Dolar KO 'Dikeroyok' di Asia, Rupiah Cuma Menguat Tipis

Putu Agus Pransuamitra, CNBC Indonesia
20 September 2019 17:22
Dolar KO 'Dikeroyok' di Asia, Rupiah Cuma Menguat Tipis
Foto: CNBC Indonesia/Muhammad Sabki
Jakarta, CNBC Indonesia - Kurs rupiah mencatat penguatan tipis melawan dolar Amerika Serikat (AS) pada perdagangan Jumat (20/9/19). Perjuangan rupiah hingga mencatat penguatan cukup sulit, sepanjang perdagangan mayoritas dihabiskan di zona merah.

Rupiah menguat 0,04% ke level Rp 14.050 di pasar spot, melansir data Refinitiv.
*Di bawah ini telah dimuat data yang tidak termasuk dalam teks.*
(** C10. [conditional_expectation] is a function of [model],
    [target_level] and [T] alone: two calls that agree on these return the
    same value whatever their [data] and [starting_point]. *)
Theorem conditional_expectation_ignores_data
  (data data' model : list R) (starting_point starting_point' : R)
  (target_level : R) (T : Z) :
  DataUtils.conditional_expectation data model starting_point target_level T
  = DataUtils.conditional_expectation data' model starting_point'
      target_level T.
Proof. reflexivity. Qed.

(** ** Sanity checks on concrete inputs *)

Example conditional_expectation_sample :
  DataUtils.conditional_expectation [] [1; 2; 5; 3; 7] 1 3 4
  = DataUtils.Finite (INR 2 / INR 4).
Proof.
  unfold DataUtils.conditional_expectation. simpl. unfold DataUtils.geb.
  repeat (destruct (Rge_dec _ _); try lra). reflexivity.
Qed.

Example conditional_expectation_empty_window :
  DataUtils.conditional_expectation [] [1; 2; 5] 1 3 0 = DataUtils.NaN.
Proof. reflexivity. Qed.

Example slice_to_negative :
  DataUtils.slice_to [1; 2; 5; 3] (-1) = [1; 2; 5].
Proof. reflexivity. Qed.

Example CIR_drift_sample (ive : Np.routine2) :
  Models.drift (Cir.CIR ive)
    (Models.params_setter (Cir.CIR ive) Cir.CIR__init__ [5; 0.03; 0.1])
    0.01 0
  = Ok (5 * (0.03 - 0.01)).
Proof. reflexivity. Qed.

Example CIR_drift_without_params (ive : Np.routine2) :
  Models.drift (Cir.CIR ive) Cir.CIR__init__ 0.01 0 = Raise TypeError.
Proof. reflexivity. Qed.
(** [_help_and_exit] never returns: it raises [exc] when given one and
    [SystemExit(1)] otherwise. *)
Definition _help_and_exit (src : option string) (attrs : option (list string))
    (exc : option exn) : M unit :=
  _log ["Usage: m [SOURCE] [OUTPUT] [ARGS]..."] ;;
  (if truthy (default "" src) then
     _log [] ;;
     _log ["[SOURCE] is currently: " +:+ default "" src]
   else
     _log [] ;;
     _log ["[SOURCE] can be:"] ;;
     _log [] ;;
     _log ["  A Git repository in the current working directory:"] ;;
     _log ["    $ m ."] ;;
     _log [] ;;
     _log ["  A GitHub repository and revision (branch, commit or tag):"] ;;
     _log ["    $ m github:owner/repo@rev"] ;;
     _log [] ;;
     _log ["  A GitLab repository and revision (branch, commit or tag):"] ;;
     _log ["    $ m gitlab:owner/repo@rev"]) ;;
  match attrs with
  | None =>
      _log [] ;;
      _log ["[OUTPUT] options will be listed when you provide a [SOURCE]"]
  | Some attrs =>
      _log [] ;;
      _log ["[OUTPUT] can be:"] ;;
      for_each attrs
        (fun attr => when (negb (hidden_attr attr)) (_log ["  " +:+ attr]))
  end ;;
  match exc with
  | Some exc => _log [] ;; raise exc
  | None =>
      _log [] ;;
      _log ["[ARGS] are passed to the output (if supported)."] ;;
      raise (SystemExit 1)
  end.
(** * Scenario simulation engines: a shallow embedding

    The four engines of [src/models] (GameTheory.ts, EPR.ts with the
    evolutionary optimizer, ProspectTheory.ts) are embedded as Rocq functions.

    Conventions of the embedding.
    - A JavaScript [number] is an exact rational ([Q]) in the game, EPR and
      evolutionary engines, whose arithmetic is [+ - * /], [Math.floor],
      [Math.min] and [Math.max]; it is a real ([R]) in the prospect-theory
      engine, which calls [Math.pow] and [Math.exp].  Rounding, overflow and
      the non-finite values are outside the model, except where the code
      produces them from finite data ([0/0], [-Infinity] as a loop seed,
      [undefined] from an index out of range): those are written out.
    - [Math.random()] reads the next element of a stream of draws
      [rnd : nat -> number]; the position in the stream is threaded through
      the code in the order in which the source calls [Math.random()].
    - An instance of a simulator class is a record of its fields; a method is
      a function from the record to its result and the updated record.
    - Reading a property of [undefined] throws a [TypeError], and [Array(n)]
      throws a [RangeError] when [n] is not an array length; a computation
      that may throw returns a [completion]. *)

From Stdlib Require Import String List Bool Arith ZArith QArith Qround Lia Lra.
From Stdlib Require Import Reals Lqa.
Import ListNotations.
Meski menguat, rupiah harus rela menghentikan penguatan 4 pekan beruntun setelah melemah 0,65% minggu ini.



Begitu perdagangan hari ini dibuka, rupiah langsung melemah 0,21% ke level Rp 14.085/US$, setelahnya rupiah terus berusaha memangkas pelemahan.
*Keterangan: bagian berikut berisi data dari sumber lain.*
(** * jetool: the request orchestrator (src/python/agent.py) and its HTTP
      adapter (src/api/analyze.py), embedded and verified.

    Modelling choices, stated once:
    - A Python [str] is a sequence of code points: [pystr := list N]; the
      text of a remote reply or of an HTTP body is such a string ([text]).
    - The interpreter's Unicode database is not part of the repository: its
      ASCII part is written out, and outside ASCII the decimal digits (what
      [\d] matches and [int] reads) and the equality of letters under
      [re.IGNORECASE] are a parameter, the record [unicode].
    - The outside world (the hosted endpoints, the file system, the process
      environment, the interpreter's message texts, its recursion budget,
      its bound on integer conversions and the encoding of standard output)
      is a record [env]; effectful code runs in a state-and-exception monad
      whose state is the chronological list of outside events.
    - A chat completion that succeeds carries a text; the client library's
      other outcomes are exceptions.  A completion without text (a content
      of None) is not represented: the properties of whole runs are about
      runs whose completions carry text or fail.
    - The fixed wording of the prompts is not reproduced: a request records
      the model name, the values interpolated in the prompt and the sampling
      parameters.
    - [json.dumps] of a value is taken to succeed; what can fail is the
      encoding of its text (UTF-8 in the handler, the encoding of standard
      output on the command line). *)

From Stdlib Require Import List Ascii String ZArith NArith Bool Lia.
Import ListNotations.

#[local] Set Warnings "-register-all".

Local Open Scope list_scope.

(** ** Strings *)

Definition text := list N.
Definition pystr := list N.

(** The code point of an ASCII character. *)
Definition chr (a : ascii) : N := N_of_ascii a.

(** Equality of two code points. *)
Definition eqc (x c : N) : bool := N.eqb x c.

(** The code point [c] is the ASCII character [a]. *)
Definition isc (a : ascii) (c : N) : bool := eqc (chr a) c.

(** A literal of the source, as [text]. *)
Definition lit (s : string) : text := map N_of_ascii (list_ascii_of_string s).

(** A [text] seen as a Python string. *)
Definition up (s : text) : pystr := s.

(** A literal of the source, as a Python string. *)
Definition u (s : string) : pystr := up (lit s).

(** Literals that hold double quotes are written with apostrophes and
    converted: [dq "{'a': 1}"] is the text [{"a": 1}]. *)
Definition dquote : N := 34.
Definition dq (s : string) : text :=
  map (fun c => if isc "'" c then dquote else c) (lit s).

Definition pystr_eqb (a b : pystr) : bool :=
  if list_eq_dec N.eq_dec a b then true else false.

(** [str.isspace] on one code point (the Unicode white-space set). *)
Definition py_isspace (c : N) : bool :=
  ((9 <=? c) && (c <=? 13) || (28 <=? c) && (c <=? 32) || (c =? 133)
   || (c =? 160) || (c =? 5760) || (8192 <=? c) && (c <=? 8202)
   || (c =? 8232) || (c =? 8233) || (c =? 8239) || (c =? 8287)
   || (c =? 12288))%N.

Fixpoint lstrip (s : pystr) : pystr :=
  match s with
  | c :: r => if py_isspace c then lstrip r else s
  | [] => []
  end.

(** [s.strip()] *)
Definition strip (s : pystr) : pystr := rev (lstrip (rev (lstrip s))).

(** [sep.join(parts)] *)
Fixpoint join (sep : pystr) (parts : list pystr) : pystr :=
  match parts with
  | [] => []
  | [p] => p
  | p :: rest => p ++ sep ++ join sep rest
  end.

(** [needle in hay] for two strings. *)
Fixpoint prefixb (a b : pystr) : bool :=
  match a, b with
  | [], _ => true
  | x :: a', y :: b' => N.eqb x y && prefixb a' b'
  | _ :: _, [] => false
  end.

Fixpoint infixb (needle hay : pystr) : bool :=
  prefixb needle hay ||
  match hay with
  | [] => false
  | _ :: hay' => infixb needle hay'
  end.

(** ** The interpreter's Unicode database

    Inside ASCII the database is written out: the digits 0 to 9 and the
    letter case of A to Z.  Outside ASCII it is a parameter:
    [decimal_value c] is the value of [c] when it is a decimal digit
    (category Nd), and [same_letter x c] tells whether the text character
    [c] matches the pattern character [x] under re.IGNORECASE. *)

Record unicode := Unicode {
  decimal_value : N -> option N;
  same_letter : N -> N -> bool
}.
Rupiah pada akhirnya mencicipi zona hijau selepas tengah hari, dan setelahnya terus bergerak antara penguatan dan pelemahan, sebelum mengakhiri perdagangan di level zona hijau.
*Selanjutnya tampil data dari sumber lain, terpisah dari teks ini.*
(** A text without a newline lies on one side of a newline. *)
Lemma includes_app_LF (a b p : jsstring) :
  10%N ∉ p →
  includes (a ++ LF ++ b) p ↔ includes a p ∨ includes b p.
Proof.
  intros Hp. split.
  - intros (pre & post & Heq).
    apply app_eq_inv in Heq as [(k & -> & Hk) | (k & -> & Hk)].
    + apply app_eq_inv in Hk as [(k' & -> & Hk') | (k' & -> & Hk')].
      * destruct k' as [|c k'].
        -- left. exists pre, []. by rewrite !app_nil_r.
        -- injection Hk' as <- _. exfalso. apply Hp.
           apply elem_of_app. right. left.
      * left. exists pre, k'. by rewrite <- ?app_assoc.
    + destruct k as [|c k].
      * destruct p as [|c p].
        -- left. exists a, []. by rewrite app_nil_r.
        -- injection Hk as <- _. exfalso. apply Hp. left.
      * injection Hk as _ ->. right. by exists k, post.
  - intros [Ha | Hb].
    + by apply includes_app_l.
    + apply includes_app_r. by apply includes_app_r.
Qed.

Lemma includes_unlines (ls : list jsstring) (last p : jsstring) :
  10%N ∉ p →
  includes (unlines ls ++ last) p ↔
  Exists (λ l, includes l p) ls ∨ includes last p.
Proof.
  intros Hp. induction ls as [|l ls IH]; simpl.
  - rewrite Exists_nil. tauto.
  - rewrite <- !app_assoc, includes_app_LF, IH, Exists_cons by done. tauto.
Qed.

Lemma join_unlines (xs : list jsstring) :
  xs ≠ [] → join LF xs ++ LF = unlines xs.
Proof.
  induction xs as [|x [|y xs] IH]; intros Hne; [done | |].
  - simpl. by rewrite app_nil_r.
  - change (join LF (x :: y :: xs)) with (x ++ LF ++ join LF (y :: xs)).
    change (unlines (x :: y :: xs)) with ((x ++ LF) ++ unlines (y :: xs)).
    rewrite <- !app_assoc, IH by done. done.
Qed.

Lemma unlines_app (xs ys : list jsstring) :
  unlines (xs ++ ys) = unlines xs ++ unlines ys.
Proof. unfold unlines. apply flat_map_app. Qed.

Lemma hrs_before_Main_one_line : 10%N ∉ hrs_before_Main.
Proof. rewrite list_elem_of_In. vm_compute. intuition discriminate. Qed.

Lemma fixed_line_without_suffix (l : jsstring) :
  includesb l hrs_before_Main = false → ¬ includes l hrs_before_Main.
Proof. intros Hb Hl. apply includesb_spec in Hl. congruence. Qed.

(** A line of fixed text is checked by running [includesb] on it. *)
Ltac without_suffix l :=
  assert (¬ includes l hrs_before_Main)
    by (by apply fixed_line_without_suffix).

Section WithHost.
Context `{Host}.

(** ** The header suffix *)

Lemma time_value_in_range (n : Z) :
  seconds_in_range n → new_Date (times 1000 (Some n)) = Some (n * 1000)%Z.
Proof.
  unfold seconds_in_range, new_Date, TimeClip, times. simpl. intros Hn.
  destruct (Z.leb_spec (Z.abs (n * 1000)) 8640000000000000); [done | lia].
Qed.

Lemma time_value_Some (x : number) (t : Z) :
  new_Date (times 1000 x) = Some t →
  ∃ n, x = Some n ∧ seconds_in_range n ∧ t = (n * 1000)%Z.
Proof.
  destruct x as [n|]; [| done]. unfold new_Date, TimeClip, times. simpl.
  destruct (Z.leb_spec (Z.abs (n * 1000)) 8640000000000000); [| done].
  intros [= <-]. exists n. unfold seconds_in_range. repeat split; lia.
Qed.

Lemma parseInt_empty : parseInt [] = NaN.
Proof. reflexivity. Qed.

Lemma hoursAgo_suffix_before (date : jsstring)
    (time : option jsstring) (ms : Z) :
  starts_before_by date time ms →
  hoursAgo_suffix (new_Date (times 1000 (parseInt date))) time
  = lit " (" ++ hours_toString ms ++ hrs_before_Main.
Proof.
  intros (s & p & d & -> & Hp & Hd & Hrp & Hrd & Hlt & ->).
  unfold hoursAgo_suffix, valueOf.
  destruct s as [|c s]; [by rewrite parseInt_empty in Hp |].
  simpl truthy. cbv iota. rewrite Hp, Hd, !time_value_in_range by done.
  destruct (Z.gtb_spec (d * 1000 - p * 1000) 0); [| lia].
  by replace (d * 1000 - p * 1000)%Z with ((d - p) * 1000)%Z by lia.
Qed.

Lemma hoursAgo_suffix_inv (date : jsstring)
    (time : option jsstring) :
  hoursAgo_suffix (new_Date (times 1000 (parseInt date))) time ≠ [] →
  starts_before date time.
Proof.
  unfold hoursAgo_suffix, valueOf.
  destruct time as [s|]; [| done].
  destruct (truthy s); [| done].
  destruct (new_Date (times 1000 (parseInt date))) as [d|] eqn:Hd; [| done].
  destruct (new_Date (times 1000 (parseInt s))) as [p|] eqn:Hp; [| done].
  destruct (Z.gtb_spec (d - p) 0); [| done]. intros _.
  apply time_value_Some in Hd as (d' & Hd & Hrd & ->).
  apply time_value_Some in Hp as (p' & Hp & Hrp & ->).
  exists ((d' - p') * 1000)%Z, s, p', d'. repeat split; auto. lia.
Qed.

Lemma hoursAgo_suffix_not_before (date : jsstring)
    (time : option jsstring) :
  ¬ starts_before date time →
  hoursAgo_suffix (new_Date (times 1000 (parseInt date))) time = [].
Proof.
  intros Hnot.
  destruct (hoursAgo_suffix _ time) as [|c l] eqn:Hs; [done |].
  exfalso. apply Hnot, hoursAgo_suffix_inv. by rewrite Hs.
Qed.

Lemma starts_before_dec (date : jsstring) (time : option jsstring) :
  starts_before date time ∨ ¬ starts_before date time.
Proof.
  destruct (hoursAgo_suffix (new_Date (times 1000 (parseInt date))) time)
    as [|c l] eqn:Hs.
  - right. intros [ms Hms]. rewrite (hoursAgo_suffix_before _ _ _ Hms) in Hs.
    discriminate.
  - left. apply hoursAgo_suffix_inv. by rewrite Hs.
Qed.

(** ** What [formatEventForCalendar] returns *)

Lemma unlines_cons (l : jsstring) (ls : list jsstring) :
  unlines (l :: ls) = l ++ LF ++ unlines ls.
Proof. unfold unlines. simpl. by rewrite <- app_assoc. Qed.

Lemma unlines_nil : unlines [] = [].
Proof. reflexivity. Qed.

Lemma formatEventForCalendar_description (e : UFCEvent)
    (calName : jsstring) (w : World) :
  ∃ a, formatEventForCalendar e calName w = (Normal a, tick w) ∧
       EventAttributes.description a
       = unlines (description_lines e) ++ lit "Accurate as of " ++ stamp w 0.
Proof.
  eexists. split; [reflexivity |].
  cbn [EventAttributes.description].
  unfold description_lines, timed_section_lines.
  destruct (UFCEvent.fightCard e) as [|f fs] eqn:Hf;
  destruct (UFCEvent.mainCard e) as [|m ms] eqn:Hm;
  destruct (UFCEvent.prelims e) as [|p ps] eqn:Hp;
  destruct (UFCEvent.earlyPrelims e) as [|q qs] eqn:Hq.
  all: cbn [has_length].
  all: cbv iota.
  all: rewrite ?join_unlines by done.
  all: rewrite ?unlines_app, ?unlines_cons, ?unlines_nil.
  all: rewrite <- ?app_assoc, ?app_nil_r.
  all: reflexivity.
Qed.

(** ** The suffix in the description *)

Lemma header_with_suffix (header date : jsstring)
    (time : option jsstring) :
  includesb header hrs_before_Main = false →
  includes
    (header ++ hoursAgo_suffix (new_Date (times 1000 (parseInt date))) time)
    hrs_before_Main
  ↔ starts_before date time.
Proof.
  intros Hheader. split.
  - intros Hin. destruct (starts_before_dec date time) as [| Hnot]; [done |].
    rewrite hoursAgo_suffix_not_before, app_nil_r in Hin by done.
    by apply fixed_line_without_suffix in Hin.
  - intros [ms Hms]. rewrite (hoursAgo_suffix_before _ _ _ Hms).
    exists (header ++ lit " (" ++ hours_toString ms), [].
    by rewrite <- !app_assoc, app_nil_r.
Qed.

Lemma Exists_timed_section (header date : jsstring)
    (time : option jsstring) (cards : list jsstring) :
  includesb header hrs_before_Main = false →
  Exists (λ l, includes l hrs_before_Main)
    (timed_section_lines header
       (new_Date (times 1000 (parseInt date))) time cards)
  ↔ (cards ≠ [] ∧ starts_before date time)
    ∨ Exists (λ l, includes l hrs_before_Main) cards.
Proof.
  intros Hheader. unfold timed_section_lines.
  destruct cards as [|c cards]; cbn [has_length]; cbv iota.
  - rewrite Exists_nil. intuition congruence.
  - rewrite Exists_app, !Exists_cons, Exists_nil, header_with_suffix by done.
    without_suffix (@nil code_unit).
    without_suffix dashes.
    assert (c :: cards ≠ []) by done.
    tauto.
Qed.

Lemma Exists_main_card (cards : list jsstring) :
  Exists (λ l, includes l hrs_before_Main)
    (if has_length cards then [lit "Main Card"; dashes] ++ cards else [])
  ↔ Exists (λ l, includes l hrs_before_Main) cards.
Proof.
  destruct cards as [|c cards]; cbn [has_length]; cbv iota; [done |].
  rewrite Exists_app, !Exists_cons, Exists_nil.
  without_suffix (lit "Main Card").
  without_suffix dashes.
  tauto.
Qed.

Lemma prelims_header_in_description (e : UFCEvent) (last : jsstring) :
  UFCEvent.prelims e ≠ [] →
  includes (unlines (description_lines e) ++ last)
    (LF ++ (lit "Prelims"
              ++ hoursAgo_suffix
                   (new_Date (times 1000 (parseInt (UFCEvent.date e))))
                   (UFCEvent.prelimsTime e))
        ++ LF ++ dashes ++ LF).
Proof.
  intros Hp. unfold description_lines, timed_section_lines at 1.
  destruct (UFCEvent.prelims e) as [|p ps]; [done |].
  cbn [has_length]; cbv iota.
  rewrite !unlines_app, !unlines_cons, unlines_nil, app_nil_r.
  rewrite <- !app_assoc.
  apply includes_app_r, includes_app_r.
  eexists [], _. cbn [app]. rewrite <- !app_assoc. reflexivity.
Qed.

(** C2, as the code has it: the [Prelims] header exists only when
    prelims are listed.  Then a start time that is present, valid and
    earlier than [date] (itself valid) puts the suffix on the header
    line, and otherwise the header line is bare.  The text
    [ hrs before Main)] is in the description exactly when the [Prelims]
    header carries it, or the [Early Prelims] header carries it, or a
    card entry, the url or the footer line contains it.  When no prelims
    are listed no [Prelims] header line is written, with or without a
    suffix: the description is exactly the lines of the fight card, of
    the main card section and of the early prelims section, the url
    lines and the footer. *)
Theorem C2_suffix_on_prelims_header (e : UFCEvent)
    (calName : jsstring) (w : World) :
  ∃ a, formatEventForCalendar e calName w = (Normal a, tick w) ∧
    (∀ ms, UFCEvent.prelims e ≠ [] →
       starts_before_by (UFCEvent.date e) (UFCEvent.prelimsTime e) ms →
       includes (EventAttributes.description a)
         (LF ++ (lit "Prelims" ++ lit " (" ++ hours_toString ms
                   ++ hrs_before_Main)
             ++ LF ++ dashes ++ LF)) ∧
    (UFCEvent.prelims e ≠ [] →
     ¬ starts_before (UFCEvent.date e) (UFCEvent.prelimsTime e) →
     includes (EventAttributes.description a)
       (LF ++ lit "Prelims" ++ LF ++ dashes ++ LF)) ∧
    (includes (EventAttributes.description a) hrs_before_Main ↔
       (UFCEvent.prelims e ≠ [] ∧
        starts_before (UFCEvent.date e) (UFCEvent.prelimsTime e)) ∨
       (UFCEvent.earlyPrelims e ≠ [] ∧
        starts_before (UFCEvent.date e) (UFCEvent.earlyPrelimsTime e)) ∨
       Exists (λ l, includes l hrs_before_Main)
         (UFCEvent.fightCard e ++ UFCEvent.mainCard e
            ++ UFCEvent.prelims e ++ UFCEvent.earlyPrelims e
            ++ [href (UFCEvent.url e);
                lit "Accurate as of " ++ stamp w 0])) ∧
    (UFCEvent.prelims e = [] →
     EventAttributes.description a
     = unlines
         (UFCEvent.fightCard e
          ++ match UFCEvent.mainCard e with
             | [] => []
             | _ => [lit "Main Card"; dashes] ++ UFCEvent.mainCard e
             end
          ++ match UFCEvent.earlyPrelims e with
             | [] => []
             | _ =>
                 [ [];
                   lit "Early Prelims"
                     ++ hoursAgo_suffix
                          (new_Date
                             (times 1000 (parseInt (UFCEvent.date e))))
                          (UFCEvent.earlyPrelimsTime e);
                   dashes ] ++ UFCEvent.earlyPrelims e
             end
          ++ [[]; href (UFCEvent.url e); []])
       ++ lit "Accurate as of " ++ stamp w 0).
Proof.
  destruct (formatEventForCalendar_description e calName w)
    as (a & Hrun & Hdesc).
  exists a. split; [exact Hrun |]. rewrite Hdesc. split; [| split; [| split]].
  - intros ms Hp Hms.
    rewrite <- (hoursAgo_suffix_before _ _ _ Hms).
    by apply prelims_header_in_description.
  - intros Hp Hnot.
    pose proof (prelims_header_in_description e
                  (lit "Accurate as of " ++ stamp w 0) Hp) as Hin.
    by rewrite hoursAgo_suffix_not_before, app_nil_r in Hin.
  - rewrite includes_unlines by apply hrs_before_Main_one_line.
    unfold description_lines.
    rewrite !Exists_app, !Exists_timed_section, Exists_main_card by done.
    rewrite !Exists_cons, Exists_nil.
    without_suffix (@nil code_unit).
    tauto.
  - intros Hp. unfold description_lines, timed_section_lines.
    rewrite Hp. cbn [has_length]; cbv iota.
    by destruct (UFCEvent.mainCard e), (UFCEvent.earlyPrelims e).
Qed.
Kecuali dolar Hong Kong yang melemah tipis 0,02%, semua mata uang utama di Asia menguat melawan dolar AS, bahkan sejak pagi tadi.
Won Korea Selatan dan peso Filipina memimpin mata uang Asia "mengeroyok" dolar AS. Kedua mata uang tersebut menguat 0,59% hingga pukul 16:00 WIB.

Berikut pergerakan dolar terhadap mata uang utama Asia pada hari ini.



(BERLANJUT KE HALAMAN 2)

Bank Indonesia (BI) memangkas suku bunga pada Kamis kemarin, tapi efeknya sepertinya belum terasa.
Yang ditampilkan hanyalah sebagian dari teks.